## TASK BRIEF
List each line of the data that holds the string "contains".

## RECORD EXTRACTS
(** The parsed request object, the Accept header and the 'accept' query
    parameter of a bound generation request. *)
Definition parsed_request (g : generation_request) : request :=
  match g with
  | to_text2img_generation req _ _ => Text2Img req
  | to_img_upscale_or_vary _ req _ _ => ImgUpscaleOrVary req
  | to_img_inpaint_or_outpaint _ req _ _ => ImgInpaintOrOutpaint req
  | to_img_prompt _ req _ _ => ImgPrompt req
  end.

Definition header_accept (g : generation_request) : option string :=
  match g with
  | to_text2img_generation _ accept _
  | to_img_upscale_or_vary _ _ accept _
  | to_img_inpaint_or_outpaint _ _ accept _
  | to_img_prompt _ _ accept _ => accept
  end.

Definition query_accept (g : generation_request) : option string :=
  match g with
  | to_text2img_generation _ _ accept_query
  | to_img_upscale_or_vary _ _ _ accept_query
  | to_img_inpaint_or_outpaint _ _ _ accept_query
  | to_img_prompt _ _ _ accept_query => accept_query
  end.

(** A bound request to any endpoint of the module. *)
Inductive invocation :=
| Generation (g : generation_request)
| DescribeImage (image : UploadFile) (image_type : DescribeImageType)
| GenerateMask
    (image : UploadFile) (mask_model cloth_category : string)
    (sam_prompt_text sam_model sam_quant : string)
    (box_threshold text_threshold : float)
| Stop.

(** What an endpoint function returns to the framework. *)
Inductive returned :=
| RWorker (r : WorkerResponse)
| RDescribe (d : DescribeImageResponse)
| RDict (d : gmap string pyval)
| RStop (s : StopResponse).

Definition endpoint (inv : invocation) : Prog returned :=
  match inv with
  | Generation g => r ← handle_generation g; mret (RWorker r)
  | DescribeImage image image_type =>
      d ← describe_image image image_type; mret (RDescribe d)
  | GenerateMask image mask_model cloth_category
      sam_prompt_text sam_model sam_quant box_threshold text_threshold =>
      d ← generate_mask_route image mask_model cloth_category
            sam_prompt_text sam_model sam_quant box_threshold text_threshold;
      mret (RDict d)
  | Stop => s ← stop; mret (RStop s)
  end.

(** *** Reading the call log *)

(** The [(req, accept)] pairs given to [call_worker]. *)
Definition worker_calls (t : list call) : list (request * option string) :=
  flat_map (fun c =>
    match c with
    | Call c' _ =>
        match c' with
        | call_worker req accept => [(req, accept)]
        | _ => []
        end
    end) t.
Ltac run_handler Hnew Hm :=
  unfold assert_string, Broadcast, Self; unfold bind, load, store, ret, emit, throw;
  rewrite Hnew; cbn [heap ec sent logs with_heap];
  repeat (first [ rewrite Hm
                | rewrite list_lookup_insert_eq by (eapply lookup_lt_Some; eassumption) ];
          cbn [heap ec sent logs with_heap]);
  try reflexivity.

Lemma tempUp_run ctx s prm w p hp m :
  NewThermoModel ctx s w = Ret (p, with_heap hp w) -> hp !! p = Some m ->
  tempUp ctx s prm w =
    Ret ((VModel p, None),
         with_heap (<[p := set_Temperature (F32.add (Temperature m) F32.c0_1) m]> hp) w).
Proof. intros Hnew Hm. unfold tempUp. run_handler Hnew Hm. Qed.

Lemma tempDown_run ctx s prm w p hp m :
  NewThermoModel ctx s w = Ret (p, with_heap hp w) -> hp !! p = Some m ->
  tempDown ctx s prm w =
    Ret ((VModel p, None),
         with_heap (<[p := set_Temperature (F32.sub (Temperature m) F32.c0_1) m]> hp) w).
Proof. intros Hnew Hm. unfold tempDown. run_handler Hnew Hm. Qed.

Lemma tempChange_run ctx s prm w p hp m :
  NewThermoModel ctx s w = Ret (p, with_heap hp w) -> hp !! p = Some m ->
  let t1 := F32.add (Temperature m) (Params_Float32 prm "temperature") in
  tempChange ctx s prm w =
    Ret ((VModel p, None),
         with_sent (sent w ++
                    [ToAll (sock_id s) "status"
                       (VString (Sprintf (Name m +:+ ": Temperature changed from %f to %f")
                                         [VFloat32 (Temperature m); VFloat32 t1]))])
           (with_heap (<[p := set_Temperature t1 m]> hp) w)).
Proof. intros Hnew Hm. unfold tempChange. run_handler Hnew Hm. Qed.
(** * RemoteAuth: remote-backed session strategy of whatsapp-web.js

    A shallow embedding of [src/authStrategies/RemoteAuth.js].  The class
    keeps a browser profile directory backed up in a caller-supplied store:
    it restores the directory before the browser starts, and stages, zips
    and uploads a subset of it once the client is ready and then
    periodically.

    The methods are asynchronous but strictly sequential (every call is
    awaited), so they are modelled in a state-and-error monad over a [World]
    holding the disk, the remote store, the interval timers, the hosting
    client's puppeteer options and a log of the calls made to the outside.
    Calls that can fail for reasons outside the program (I/O errors, a
    rejecting store, a corrupt archive) consult a fault oracle.

    Two things escape the sequential reading and are modelled as such: a
    promise that never settles is an outcome of its own ([Pending]), and the
    files that [unzipper] is still writing when its promise resolves are
    kept in the world as writes in flight. *)

From Stdlib Require Import String Ascii List ZArith Bool Arith Lia.
Import ListNotations.
Open Scope string_scope.
Open Scope list_scope.
Set Warnings "-register-all".

(** ** Paths

    [this.dataPath] is the result of [path.resolve], an absolute normalised
    path; everything the class appends to it is a single name that the
    constructor has validated.  A path is therefore the list of its
    components, [path.join p name] is [p ++ [name]]. *)

Definition path := list string.

Definition path_join (p : path) (name : string) : path := p ++ [name].

Definition path_eqb (p q : path) : bool :=
  if list_eq_dec string_dec p q then true else false.

(** Template-literal coercion [`${x}`] of a string that may be [undefined]. *)
Definition js_str (x : option string) : string :=
  match x with Some s => s | None => "undefined" end.

(** JavaScript truthiness of a string that may be [undefined]. *)
Definition truthy (x : option string) : bool :=
  match x with
  | Some s => negb (String.eqb s "")
  | None => false
  end.

(** ** The disk

    A directory tree.  The bytes of a zip archive are not modelled: a file
    written by archiver is represented by the listing it encodes ([Zip]),
    any other file by its bytes ([File]).  Directories are association
    lists from names to nodes; the first binding of a name counts. *)

Inductive node : Type :=
| File (data : string)
| Zip (entries : list (string * node))
| Dir (entries : list (string * node)).
(** * llm-cmd: context collection, prompt assembly, fence stripping and
    interactive execution (src/llm_cmd.py), embedded in Rocq.

    A Python [str] is a sequence of Unicode code points; it is modelled as a
    list of [N].  The Python built-ins the module relies on ([str.strip],
    [str.splitlines], [str.startswith], [str.join], indexing and slicing,
    [bytes.decode], [collections.deque], text-mode file iteration) are
    modelled in [Module Py] after their CPython behaviour; the functions of
    llm_cmd.py follow, under their own names.

    What lies outside the module is a parameter of the model: the process
    environment, [os.path.expanduser], the file system and the locale's
    text encoding ([OS]); the user at the editable prompt, the shell and the
    encoding of standard output ([Session]).  The interpreter is a 64-bit
    build (a C [ssize_t] has 64 bits). *)

From Stdlib Require Import ZArith NArith List Ascii String DecimalString Lia.
From stdpp Require Import base option list countable gmap.
Import ListNotations.

Local Open Scope list_scope.
Local Open Scope N_scope.

(** ** Python values *)

Abbreviation str := (list N).
Abbreviation bytes := (list Byte.byte).

(** A Rocq string literal read as a Python [str] (one code point per
    character of the literal). *)
Definition py (s : string) : str := map N_of_ascii (list_ascii_of_string s).

Definition TAB : N := 9.
Definition LF : N := 10.
Definition CR : N := 13.
Definition SP : N := 32.

(** Exceptions raised by the modelled code. *)
Inductive exn : Type :=
| IndexError
| ValueError (msg : string)
| OSError (errno : Z)
| UnicodeDecodeError
| UnicodeEncodeError
| OverflowError
| KeyboardInterrupt
| EOFError
| CalledProcessError (returncode : Z) (output : bytes).
(** * Prompt Studio: the category store and the template renderer

    A shallow embedding of [storage.py] and [models.py]:
    - [PromptStorage.list_categories], [get_category], [save_category],
      [get_all_prompts], [test_prompt_rendering], [backup_category];
    - the pydantic models [PromptTemplate] and [PromptCategory].

    The library code the storage manager calls is modelled next to it, each
    in its own module: Python's [string.Template] (module [Template]), the
    [json] encoder and decoder (module [Json]), the parts of [pathlib] and
    of text-mode file I/O the manager uses (module [Fs]).

    Text is a [string]: a sequence of 8-bit characters.  A character outside
    ASCII stands for the bytes of its UTF-8 encoding, which is also what the
    files hold ([encoding='utf-8']).  The library is that of Python 3.11 and
    3.12 ([Template.get_identifiers] exists from 3.11 on). *)

From Stdlib Require Import ZArith Ascii String List.
From Stdlib Require Import DecimalFacts DecimalPos DecimalZ.
From stdpp Require Import gmap strings list sorting.

Local Open Scope Z_scope.
Local Open Scope stdpp_scope.

(** ** Strings *)

Module Str.

(** [s.endswith(suffix)] *)
Fixpoint endswith (s suffix : string) : bool :=
  if bool_decide (s = suffix) then true
  else match s with
       | "" => false
       | String _ r => endswith r suffix
       end.

(** [ch in s] *)
Fixpoint contains (ch : ascii) (s : string) : bool :=
  match s with
  | "" => false
  | String c r => if bool_decide (c = ch) then true else contains ch r
  end.

(** [s[:len(s) - n]] *)
Definition drop_end (n : nat) (s : string) : string :=
  String.substring 0 (String.length s - n) s.

(** [''.join(l)] *)
Definition join (l : list string) : string := foldr String.app "" l.

(** The decimal digit [d]. *)
Definition digit (d : N) : ascii := ascii_of_N (48 + d)%N.

(** The part of [s] after its last [ch] (all of [s] when it has none). *)
Fixpoint after_last (ch : ascii) (s : string) : string :=
  match s with
  | "" => ""
  | String c r => if contains ch s then after_last ch r else s
  end.

(** [s[-1]], when [s] is not empty. *)
Fixpoint last_char (s : string) : option ascii :=
  match s with
  | "" => None
  | String c "" => Some c
  | String _ r => last_char r
  end.

End Str.

(** ** Results of Python calls

    A call either returns a value or raises.  [try ... except Exception]
    is [try_except]. *)

Inductive exn : Type :=
  | FileNotFoundError
  | PermissionError
  | IsADirectoryError
  | JSONDecodeError
  | AttributeError
  | TypeError
  | ValueError
  | ValidationError.

(** [str(e)].  The model keeps the class of an exception and not the text
    of its message; the class name stands for it. *)
Definition str_exn (e : exn) : string :=
  match e with
  | FileNotFoundError => "FileNotFoundError"
  | PermissionError => "PermissionError"
  | IsADirectoryError => "IsADirectoryError"
  | JSONDecodeError => "JSONDecodeError"
  | AttributeError => "AttributeError"
  | TypeError => "TypeError"
  | ValueError => "ValueError"
  | ValidationError => "ValidationError"
  end.

Inductive outcome (A : Type) : Type :=
  | Ret (a : A)
  | Raise (e : exn).
Arguments Ret {A} a.
Arguments Raise {A} e.

#[export] Instance outcome_ret : MRet outcome := @Ret.
#[export] Instance outcome_bind : MBind outcome := λ A B k m,
  match m with
  | Ret a => k a
  | Raise e => Raise e
  end.

#[export] Instance outcome_fmap : FMap outcome := λ A B f m,
  match m with
  | Ret a => Ret (f a)
  | Raise e => Raise e
  end.

Definition try_except {A} (m : outcome A) (handler : exn → outcome A) : outcome A :=
  match m with
  | Ret a => Ret a
  | Raise e => handler e
  end.

(** [str(value)]: the string form of a Python value. *)
Class PyStr (V : Type) := py_str : V → string.
#[export] Instance PyStr_string : PyStr string := fun s => s.

(** ** Python sets of strings

    The code turns lists into [set]s and back.  A [set] iterates in the
    order of its hash table, which depends on the (per-process salted)
    string hashes and on the insertions made.  A [set_layout] stands for
    that dependency: it maps the sequence of insertions to the iteration
    order of the resulting set.  All a program may rely on is that the
    result holds each inserted element once. *)

Record set_layout : Type := SetLayout {
  set_iter : list string → list string;
  set_iter_perm : ∀ l, set_iter l ≡ₚ remove_dups l
}.

(** A layout: the strings in lexicographic order (the order of a
    process whose string hashes happen to grow with the strings). *)
Definition sorted_layout : set_layout :=
  {| set_iter := λ l, merge_sort String.le (remove_dups l);
     set_iter_perm := λ l, merge_sort_Permutation String.le (remove_dups l) |}.
(** C4: a fetch that reports creation-failed or update-failed is classified
    as a non-retryable error naming the resource and the status; the poller
    returns that error and the fetch is its last one. *)
Theorem poller_stops_at_failed_status
    (backoff : positive) (d : ResourceData) (descOpts : DataSourceInput)
    (c : Conn) (j : nat) (status : string) :
  (j < fetchCount c (run_state (readPoller backoff d descOpts c)))%nat ->
  reportedStatus (fetched c j) = Some status ->
  failedStatus status ->
  let failure :=
    errorString ("Data Source operation failed (" +:+ Id d +:+ "): " +:+ status) in
  fst (describeAttempt d descOpts (connAfter c j)) = NonRetryableError failure /\
  run_err (readPoller backoff d descOpts c) = Some failure /\
  fetchCount c (run_state (readPoller backoff d descOpts c)) = S j.
Proof.
  intros Hj Hstatus Hfailed failure.
  assert (Hnip : ~ inProgress (fetched c j)).
  { intros [s [Hs Hip]]. rewrite Hstatus in Hs. injection Hs as <-.
    exact (failed_not_inProgress status Hfailed Hip). }
  assert (Hclass : fst (describeAttempt d descOpts (connAfter c j))
                   = NonRetryableError failure).
  { apply describeAttempt_failed; [|exact Hfailed].
    rewrite fetched_connAfter, Nat.add_0_r. exact Hstatus. }
  destruct (readPoller_stops backoff d descOpts c j Hj Hnip) as [Hst Herr].
  split; [exact Hclass|]. split.
  - rewrite Herr, Hclass. reflexivity.
  - rewrite Hst. apply fetchCount_connAfter.
Qed.

Lemma poller_stops_at_failed_status_witness :
  fst (describeAttempt exampleData exampleOpts (connAfter failsAfterOne 1))
  = NonRetryableError (errorString
      ("Data Source operation failed (" +:+ Id exampleData +:+ "): "
         +:+ "CREATION_FAILED")) /\
  run_err (readPoller Second exampleData exampleOpts failsAfterOne)
  = Some (errorString
      ("Data Source operation failed (" +:+ Id exampleData +:+ "): "
         +:+ "CREATION_FAILED")) /\
  fetchCount failsAfterOne
    (run_state (readPoller Second exampleData exampleOpts failsAfterOne)) = 2%nat.
Proof.
  apply (poller_stops_at_failed_status Second exampleData exampleOpts
           failsAfterOne 1 "CREATION_FAILED").
  - vm_compute. lia.
  - reflexivity.
  - left. reflexivity.
Defined.
(** * Smart Accident And Alert System: the incident temporal-aggregation engine

    A shallow embedding of [ai-service-python/app/main.py] and
    [ai-service-python/app/services/accident_client.py]:

    - the geometry helpers [boxes_overlap] and [compute_max_overlap_ratio];
    - the per-frame scoring done (twice, textually) by [detect_accident] and
      [analyze_video];
    - the per-camera live state machine driven by [detect_accident];
    - the injury report of [build_expected_injury_report];
    - the two passes of [analyze_video] and the endpoint as a whole.

    Conventions.  Python [int] is [Z].  Python [float] (box coordinates,
    confidences, overlap ratios, [time.time()] readings) is modelled by exact
    rationals [Q]: rounding is not modelled, comparisons and the branch
    structure are the source's.  Where the value of the overlap ratio itself
    is at stake, [compute_max_overlap_ratio] is modelled a second time as the
    source computes it, on [numpy.float32] (module [Float32]).  A
    [deque(maxlen=n)] is a list, oldest element first.  The object detector,
    [cv2] and the HTTP backend are outside the engine: what they return on a
    given call is part of the input of the step function. *)

From Stdlib Require Import QArith Qround Qminmax Lqa ZArith Lia SpecFloat.
From stdpp Require Import base option list strings gmap pretty.

Local Open Scope Q_scope.

(* ===================================================================== *)
(** * Python comparisons on floats *)
(* ===================================================================== *)

Module Py.

(** [x < y] on floats. *)
Definition lt (x y : Q) : bool :=
  match x ?= y with Lt => true | _ => false end.

(** [x <= y] on floats. *)
Definition le (x y : Q) : bool := Qle_bool x y.

(** [x > y] on floats. *)
Definition gt (x y : Q) : bool := lt y x.

(** [max(a, b)]: the builtin keeps its first argument unless the second
    is strictly greater. *)
Definition max (a b : Q) : Q := if gt b a then b else a.

(** [min(a, b)]: the builtin keeps its first argument unless the second
    is strictly smaller. *)
Definition min (a b : Q) : Q := if lt b a then b else a.

(** [int(x)] on a float: truncation toward zero. *)
Definition int (x : Q) : Z := (Qnum x ÷ Zpos (Qden x))%Z.

End Py.

(* ===================================================================== *)
(** * Geometry: [boxes_overlap] and [compute_max_overlap_ratio] *)
(* ===================================================================== *)

(** A YOLO box [[x1, y1, x2, y2]]. *)
Record Box : Type := mkBox {
  x_min : Q;
  y_min : Q;
  x_max : Q;
  y_max : Q;
}.

(** [boxes_overlap(box1, box2)], main.py lines 98-110. *)
Definition boxes_overlap (box1 box2 : Box) : bool :=
  if Py.lt (x_max box1) (x_min box2) || Py.lt (x_max box2) (x_min box1) then false
  else if Py.lt (y_max box1) (y_min box2) || Py.lt (y_max box2) (y_min box1) then false
  else true.

(** [max(0.0, x_max - x_min) * max(0.0, y_max - y_min)], lines 129 and 134. *)
Definition box_area (b : Box) : Q :=
  Py.max 0 (x_max b - x_min b) * Py.max 0 (y_max b - y_min b).

(** The body of the inner loop (lines 133-154) for the box [b2 = boxes[j]],
    with [b1 = boxes[i]] and [area1] fixed by the outer loop; every [continue]
    leaves [max_ratio] as it is. *)
Definition overlap_inner (b1 : Box) (area1 : Q) (max_ratio : Q) (b2 : Box) : Q :=
  let area2 := box_area b2 in
  if Py.le area2 0 then max_ratio else
  let ix_min := Py.max (x_min b1) (x_min b2) in
  let iy_min := Py.max (y_min b1) (y_min b2) in
  let ix_max := Py.min (x_max b1) (x_max b2) in
  let iy_max := Py.min (y_max b1) (y_max b2) in
  let iw := Py.max 0 (ix_max - ix_min) in
  let ih := Py.max 0 (iy_max - iy_min) in
  let inter := iw * ih in
  if Py.le inter 0 then max_ratio else
  let union := area1 + area2 - inter in
  if Py.le union 0 then max_ratio else
  let ratio := inter / union in
  if Py.gt ratio max_ratio then ratio else max_ratio.

(** The outer loop (lines 127-154): [for i in range(n)] with
    [for j in range(i + 1, n)] visits each box together with the boxes that
    follow it. *)
Fixpoint overlap_outer (boxes : list Box) (max_ratio : Q) : Q :=
  match boxes with
  | [] => max_ratio
  | b1 :: rest =>
      let area1 := box_area b1 in
      if Py.le area1 0 then overlap_outer rest max_ratio
      else overlap_outer rest (fold_left (overlap_inner b1 area1) rest max_ratio)
  end.

(** [compute_max_overlap_ratio(boxes)], lines 116-155, in exact arithmetic. *)
Definition compute_max_overlap_ratio (boxes : list Box) : Q :=
  if (length boxes <? 2)%nat then 0 else overlap_outer boxes 0.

## YOUR RESPONSE
Fixpoint contains (ch : ascii) (s : string) : bool :=
  | String c r => if bool_decide (c = ch) then true else contains ch r
  | String c r => if contains ch s then after_last ch r else s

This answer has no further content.